The third main factor affecting the role of the CISO, said Gaillard, which is arguably the most important, is having to pay the price of IT investments failing to halt cyber attacks.

“For many senior executives, the role of the CISO feels like a ‘black art’ always requiring more investments, but at the same time cyber attacks keep happening, which has damaged the profile of the CISO position in the eyes of many business leaders,” he said.

The changing role of CISO

This is the reason, said Gaillard, there are more and more CISOs jumping from one job to another. “They find that they can’t do what they want because the recipe book they bring with them does not resonate anymore and business leaders no longer listen to them.”

However, although Gaillard doesn’t believe the role is outdated, he sees it as being under threat and losing ground.

“Firms looking to reverse this trend, need to elevate the profile of the role, particularly the C-level part of the role. Inject managerial experience, real-life experience, personal gravitas and political acumen.

“My advice to organisations is to avoid hiring an ex-CISO because they run the risk of re-injecting the same problems into your organisation and perpetuating the problems you have been having.

“Rather, look internally for the right person, because knowing how your organisation works and having the right political intelligence around that is key to success – but you will have to make the role attractive.”

Decoupling managerial and technical aspects

After raising the profile of the role, Gaillard said the next thing to do is to decouple the managerial aspects from the technical aspects of the role.

“The implementation of technical security measures to protect ourselves against cyber threats is an absolutely essential thing to do and it needs to be done well, so let’s package it as a middle management position in IT and put it in the portfolio of the CIO, but let’s stop kidding ourselves that this is a C-level job.
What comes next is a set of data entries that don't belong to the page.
(* ===== verification/Panics.v ===== *)
(** * Panics: no goroutine of a running node panics or waits for ever

    Out-of-range accesses, the nil snapshot, the pop of an empty queue, an
    empty timeout range, a loop that runs out of fuel and a state machine that
    panics are all [None] in the handlers. From a state that satisfies
    [state_inv], over a state machine that does not panic, none of them
    happens, whatever message, command or event arrives, and the invariant is
    kept. [snapshotInstallChan] has room for one snapshot, so that a handler
    may have to wait for [snapshotLoop]; it is the only such wait here. The
    round trip of [takeSnapshot] is the subject of SnapshotLoop.v. *)
From S2P Require Import Prelude GoFloat Metrics Types State Storage SnapshotOps ConfigChange Log.
From S2P Require Import Samples Election ElectionTheorems Control ConfigTheorems Node Servers Handlers Frames NodeTheorems.

Section panics.
Context {SM ST : Type} `{StateMachine SM, Storage ST, GoPlatform}.
Implicit Types n : RaftNode SM ST.

(** ** The goroutines *)

(** What a goroutine of [Start] wakes up for: an event of the main loop, a
    message of one of the response channels, a client command, a membership
    request, an applied configuration change, or a snapshot to install. *)
Inductive task :=
| Iterate (rnd : Z) (clock : nat -> Z) (ev : event)
| OnAppendEntriesResponse (resp : AppendEntriesResponse)
| OnInstallSnapshotResponse (resp : InstallSnapshotResponse)
| OnApply (errCh : chan) (req : pendingApply)
| OnConfiguration (req : configEntry)
| OnConfigApplied (entry : configEntry)
| OnInstall.

Definition wake (t : task) : Handler SM ST unit :=
  match t with
  | Iterate rnd clock ev => run rnd clock ev
  | OnAppendEntriesResponse resp => appendEntriesResponse resp
  | OnInstallSnapshotResponse resp => installSnapshotResponse resp
  | OnApply errCh req => handleApplyRequest errCh req
  | OnConfiguration req => handleConfigurationMessage req
  | OnConfigApplied entry => configApplied entry
  | OnInstall => snapshotLoopInstall
  end.

(** What a reaction may do to the channel and the joining servers. *)
Definition puts (t : task) : nat := match t with Iterate _ _ ev => installs ev | _ => 0 end.
Definition invites (t : task) : gset ServerID := match t with OnConfiguration req => joins req | _ => ∅ end.

Lemma wake_moves t : moves (puts t) (invites t) (wake t).
Proof.
  destruct t; simpl.
  - apply run_moves.
  - apply appendEntriesResponse_moves.
  - apply installSnapshotResponse_moves.
  - apply handleApplyRequest_moves.
  - apply handleConfigurationMessage_moves.
  - unfold configApplied. moving.
  - intros n n' out u. unfold snapshotLoopInstall.
    destruct (snapshotInstallChan (state n)) as [|data rest] eqn:E; [done |]. intros [= <- _ _].
    split; [done |]. split; [rewrite E; simpl; lia | set_solver].
Qed.

(** A receive from an empty channel blocks, and so does the send that finds
    [snapshotInstallChan] full: it holds the state's lock until [snapshotLoop]
    has received. What the sender does before the send and what the loop does
    to the state machine do not touch, so that the wait counts as taking place
    before the reaction. *)
Definition enabled (t : task) n : Prop :=
  match t with
  | OnInstall => snapshotInstallChan (state n) <> []
  | _ => forall n' out, wake t n = Some (n', out, tt) ->
           (length (snapshotInstallChan (state n')) <= snapshotInstallCap)%nat
  end.

(** Go's integers are in range by their type. *)
Record in_range (s : nodeState) : Prop := {
  ir_commit : in_int64 (commitIndex s);
  ir_applied : in_int64 (lastApplied s);
  ir_pending : pendingConfigs s < max_int64;
}.

(** The state machine panics on no sequence of entries. *)
Definition sound (m : SM) : Prop := forall es, is_Some (apply_all es m).

Lemma sound_step m e : sound m -> exists m', apply_sm e m = Some m' /\ sound m'.
Proof.
  intros Hm. destruct (Hm [e]) as [m' E]. simpl in E. destruct (apply_sm e m) as [m1|] eqn:E1; [| done].
  exists m1. split; [done |]. intros es. specialize (Hm (e :: es)). simpl in Hm. by rewrite E1 in Hm.
Qed.

(** What is assumed of a node whenever a goroutine wakes up. *)
Record fit n : Prop := {
  fit_range : in_range (state n);
  fit_sound : sound (sm n);
}.

(** ** The loop over committed entries *)

Lemma applyLogs_total fuel n :
  state_inv (state n) -> in_int64 (lastApplied (state n)) -> in_int64 (commitIndex (state n)) ->
  sound (sm n) -> (Z.to_nat (commitIndex (state n) - lastApplied (state n)) < fuel)%nat ->
  runs_to (applyLogs fuel) n (fun n' _ _ => state_inv (state n')).
Proof.
  revert n. induction fuel as [|fuel IH]; intros n Hn Hla Hci Hsm Hfuel; [lia |].
  destruct (updateLastApplied_neutral (state n)) as (s & r & E & Ha & Ec & El & En & Eci & Hr);
    [eauto with raft |].
  assert (state_inv s) as Hs by (by apply (state_inv_same (state n))).
  cbn [applyLogs]. apply runs_to_bind. eapply runs_to_call; [exact E |].
  destruct r as [i|]; [| by apply runs_to_skip].
  destruct (Hr i eq_refl) as (Hi & Hlt & Ela).
  rewrite wrap64_succ in Ela by (done || unfold in_int64 in *; lia).
  destruct (lookup_lt_is_Some_2 (logs s) i) as [e He]; [destruct Ha; lia |].
  apply runs_to_bind. exists (n <| state := s |>), [], e.
  split; [unfold getLog; change (logs (state (n <| state := s |>))) with (logs s); by rewrite He |].
  destruct (sound_step (sm n) e Hsm) as (m' & Em & Hm').
  apply runs_to_bind. eapply runs_to_mono; [apply runs_to_and; [apply (applyLog_calm True); [done | by eexists] | by apply (applyLog_run e m')] |].
  intros n2 o2 [] [Hc (Es2 & Hap & _)]. change (state (n <| state := s |>)) with s in Hap.
  assert (lastApplied (state n2) = lastApplied s /\ commitIndex (state n2) = commitIndex s) as [E1 E2]
    by (by rewrite Hap).
  eapply runs_to_mono; [apply IH | done].
  - apply Hc.
  - rewrite E1, Ela. unfold in_int64 in *. lia.
  - by rewrite E2, Eci.
  - by rewrite Es2.
  - rewrite E1, E2, Eci, Ela. lia.
Qed.

Lemma run_total rnd clock ev n :
  state_inv (state n) -> fit n -> runs_to (run rnd clock ev) n (fun n' _ _ => state_inv (state n')).
Proof.
  intros Hn [[Hci Hla _] Hsm]. apply runs_to_bind.
  eapply runs_to_mono; [apply applyLogs_total; done || lia |]. intros n1 o1 [] Hn1.
  apply runs_to_bind. eapply runs_to_mono; [by apply (checkConfigurationsToStart_calm True) |].
  intros n2 o2 [] Hc2. pose proof (calm_inv _ _ _ _ Hc2) as Hn2. go_read. unfold getRole.
  destruct (role (state n2)) eqn:Er.
  - eapply runs_to_mono; [by apply handleFollower_run |].
    intros n3 o3 [] (n4 & _ & _ & Hr). by eapply reaction_inv.
  - eapply runs_to_mono; [by apply handleCandidate_run |].
    intros n3 o3 [] (n4 & _ & _ & Hr). by eapply reaction_inv.
  - eapply runs_to_mono; [by apply handleLeader_run |].
    intros n3 o3 [] (n4 & _ & _ & Hr). by eapply reaction_inv.
Qed.

Lemma installSnapshotResponse_inv resp n :
  state_inv (state n) -> pendingConfigs (state n) < max_int64 ->
  runs_to (installSnapshotResponse resp) n (fun n' _ _ => state_inv (state n')).
Proof.
  intros Hn Hmax. unfold installSnapshotResponse. go_read.
  case_decide; [| by apply runs_to_skip].
  pose proof (handleInstallSnapshotResponse_control (id n) resp (state n)) as (Ha & _ & Hm & _).
  destruct (handleInstallSnapshotResponse (id n) resp (state n)) as [s k] eqn:E. simpl in Ha, Hm.
  apply runs_to_bind. eapply runs_to_call; [by rewrite E |].
  eapply runs_to_mono; [apply caught_up_calm | intros n' out [] Hc; apply Hc].
  - apply (state_inv_intro (state n)); [done | apply Ha; eauto with raft | done].
  - destruct Hm as [Hm _]. unfold control in Hm. simpl in Hm. injection Hm as E1 _ _.
    change (pendingConfigs s < max_int64). by rewrite E1.
Qed.

(** One reaction, to whatever there is to receive. *)
Lemma wake_total t n :
  state_inv (state n) -> fit n -> (t = OnInstall -> snapshotInstallChan (state n) <> []) ->
  runs_to (wake t) n (fun n' _ _ => state_inv (state n')).
Proof.
  intros Hn Hr Hen.
  assert (forall fz (m : Handler SM ST unit), calm_run fz m n ->
    runs_to m n (fun n' _ _ => state_inv (state n'))) as Hcalm.
  { intros fz m Hm. eapply runs_to_mono; [exact Hm |]. intros n' out [] Hc. apply Hc. }
  pose proof (ir_pending _ (fit_range _ Hr)) as Hp. destruct t; simpl.
  - by apply run_total.
  - by apply (Hcalm True), appendEntriesResponse_calm.
  - by apply installSnapshotResponse_inv.
  - by apply (Hcalm True), handleApplyRequest_calm.
  - by apply (Hcalm False), handleConfigurationMessage_calm.
  - unfold configApplied. go_read. by apply runs_to_emit.
  - destruct (snapshotLoopInstall n) as [[[n' out] []]|] eqn:E.
    + exists n', out, tt. split; [done |]. by eapply calm_inv, snapshotLoopInstall_calm.
    + unfold snapshotLoopInstall in E. specialize (Hen eq_refl). by destruct (snapshotInstallChan (state n)).
Qed.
“Then turn the managerial CISO function towards the players in the field like the data protection officer and the chief privacy officer, and towards assisting the business units in all aspects of their digital transformation, dealing with third parties and the associated evolution of the threat landscape.”

According to Gaillard, the individual who can be credible with the IT teams around very specific and technical topics one minute and then be credible with the board in the next, and influence their thinking, either does not exist or is extremely rare.

“Let’s rather split it into two roles, and thereby make it work differently and more effectively,” he said.